Latest posts by Sara Gorman (see all)
- What Do We Really Know About Social Resistance to Vaccines? - Dec. 14, 2013
- The impact of food price spikes - May. 24, 2013
- Now we know why old scizophrenia medicine works on antibiotics-resistant bacteria - May. 20, 2013
- Number of abused U.S. children unchanged since 2008 - May. 15, 2013
In recent years, a welcome increase in attention to specific psychological problems among refugees has led to important new insights. Some of this research interest stems from experience with troops and veterans of the Iraqi and Afghani wars. New research has focused not only on the psychiatric effects of torture and human rights abuses, but also on the mental health consequences of victims’ subsequent forced migration. These consequences include the process of seeking asylum, isolation in a new country, and guilt and concern about leaving one’s native land.1, 2, 6
With a renewed focus on the special psychiatric needs of the refugee community, several essential areas of new research have emerged. The epidemiological research on the effects of torture and forced migration on refugee populations has proven helpful in identifying the burden of chronic mental illness on asylum seekers. But are refugees really getting the mental health care they need? Evidence from the Mental Health Commission of Canada suggests that there is a major gap between need and treatment. The report demonstrates that some of the reasons for this inadequacy are related to lack of awareness of available services and socioeconomic barriers. Yet refugees also frequently cite perceived stigma and discrimination as a major barrier to care. This discrimination may not come directly from mental health providers but may be a perceived effect of a system that ignores their special needs. The system inevitably offers poorer treatment options to persons of different cultural backgrounds, including refugees, who may feel cultural barriers particularly prominently as a result of rapid resettlement.

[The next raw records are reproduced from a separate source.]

(** ** Limits *)

Definition MAX_DATAGRAM_SIZE : Z := 16 * 1024.
Definition CAP_RETURN_POSITION : Z := 1.
Definition MAX_CLIPBOARD_SIZE : Z := 64 * 1024 * 1024.
Definition CLIPBOARD_CHUNK_HEADER_SIZE : Z := 1 + 8 + 4.
Definition MAX_CLIPBOARD_CHUNK_SIZE : Z := MAX_DATAGRAM_SIZE - CLIPBOARD_CHUNK_HEADER_SIZE.
Definition MAX_CLIPBOARD_PATH_SIZE : Z := 1024.
Definition MAX_CLIPBOARD_MANIFEST_ENTRIES : Z := 256.
Definition CLIPBOARD_FILE_CHUNK_HEADER_SIZE : Z := 1 + 8 + 8 + 8 + 8.
Definition SAFE_DATAGRAM_SIZE : Z := 1200.
Definition MAX_CLIPBOARD_FILE_CHUNK_SIZE : Z :=
  SAFE_DATAGRAM_SIZE - CLIPBOARD_FILE_CHUNK_HEADER_SIZE.
Definition MAX_MANUAL_FILE_CHUNK_SIZE : Z := SAFE_DATAGRAM_SIZE - (1 + 8 + 8).
Definition MAX_MANUAL_FILE_NAME_SIZE : Z := 1024.
Definition MAX_MANUAL_FILE_ERROR_SIZE : Z := 512.
Definition MAX_HISTORY_RECORD_SIZE : Z := 48 * 1024 * 1024.
Definition HISTORY_CHUNK_HEADER_SIZE : Z := 1 + 8 + 8 + 4.
Definition MAX_HISTORY_CHUNK_SIZE : Z := SAFE_DATAGRAM_SIZE - HISTORY_CHUNK_HEADER_SIZE.
Definition MAX_HISTORY_BOUNDARY_ENTRIES : Z := 100.
Definition MAX_HISTORY_DEVICE_ID_SIZE : Z := 128.
Definition MAX_PROFILE_NAME_SIZE : Z := 128.
Definition MAX_PROFILE_SIZE : Z := 128 * 128 * 4.
Definition PROFILE_CHUNK_HEADER_SIZE : Z := 1 + 8 + 4.
Definition MAX_PROFILE_CHUNK_SIZE : Z := SAFE_DATAGRAM_SIZE - PROFILE_CHUNK_HEADER_SIZE.
Definition MAX_HANDOFF_TARGET : Z := 128.

(** Unfolds every limit, for [lia]. *)
Ltac limits :=
  unfold MAX_DATAGRAM_SIZE, MAX_CLIPBOARD_SIZE, MAX_CLIPBOARD_CHUNK_SIZE,
    CLIPBOARD_CHUNK_HEADER_SIZE, MAX_CLIPBOARD_PATH_SIZE,
    MAX_CLIPBOARD_MANIFEST_ENTRIES, MAX_CLIPBOARD_FILE_CHUNK_SIZE,
    CLIPBOARD_FILE_CHUNK_HEADER_SIZE, MAX_MANUAL_FILE_CHUNK_SIZE,
    MAX_MANUAL_FILE_NAME_SIZE, MAX_MANUAL_FILE_ERROR_SIZE,
    MAX_HISTORY_RECORD_SIZE, MAX_HISTORY_CHUNK_SIZE, HISTORY_CHUNK_HEADER_SIZE,
    MAX_HISTORY_BOUNDARY_ENTRIES, MAX_HISTORY_DEVICE_ID_SIZE,
    MAX_PROFILE_NAME_SIZE, MAX_PROFILE_SIZE, MAX_PROFILE_CHUNK_SIZE,
    PROFILE_CHUNK_HEADER_SIZE, MAX_HANDOFF_TARGET, SAFE_DATAGRAM_SIZE in *.

(** ** Enumerations and records *)

Module ManualDecision.
Inductive t := Pending | Accepted | Declined.
#[global] Instance t_eq_dec : EqDecision t.
Proof. solve_decision. Defined.
End ManualDecision.

Module ClipboardEntryKind.
Inductive t := File | Directory.
#[global] Instance t_eq_dec : EqDecision t.
Proof. solve_decision. Defined.
End ClipboardEntryKind.

Module ClipboardCancelReason.
Inductive t := User | IoError | Protocol.
#[global] Instance t_eq_dec : EqDecision t.
Proof. solve_decision. Defined.
End ClipboardCancelReason.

It is quickly becoming apparent that in order to help refugees access treatment and use it successfully, mental health care modules must be adapted to the cultural diversity of the refugee client population.3, 4 Only approaches that incorporate recognition of such diversity have the potential to overcome the low rate of help-seeking behavior among refugees and the often inadequate quality of mental health care they receive.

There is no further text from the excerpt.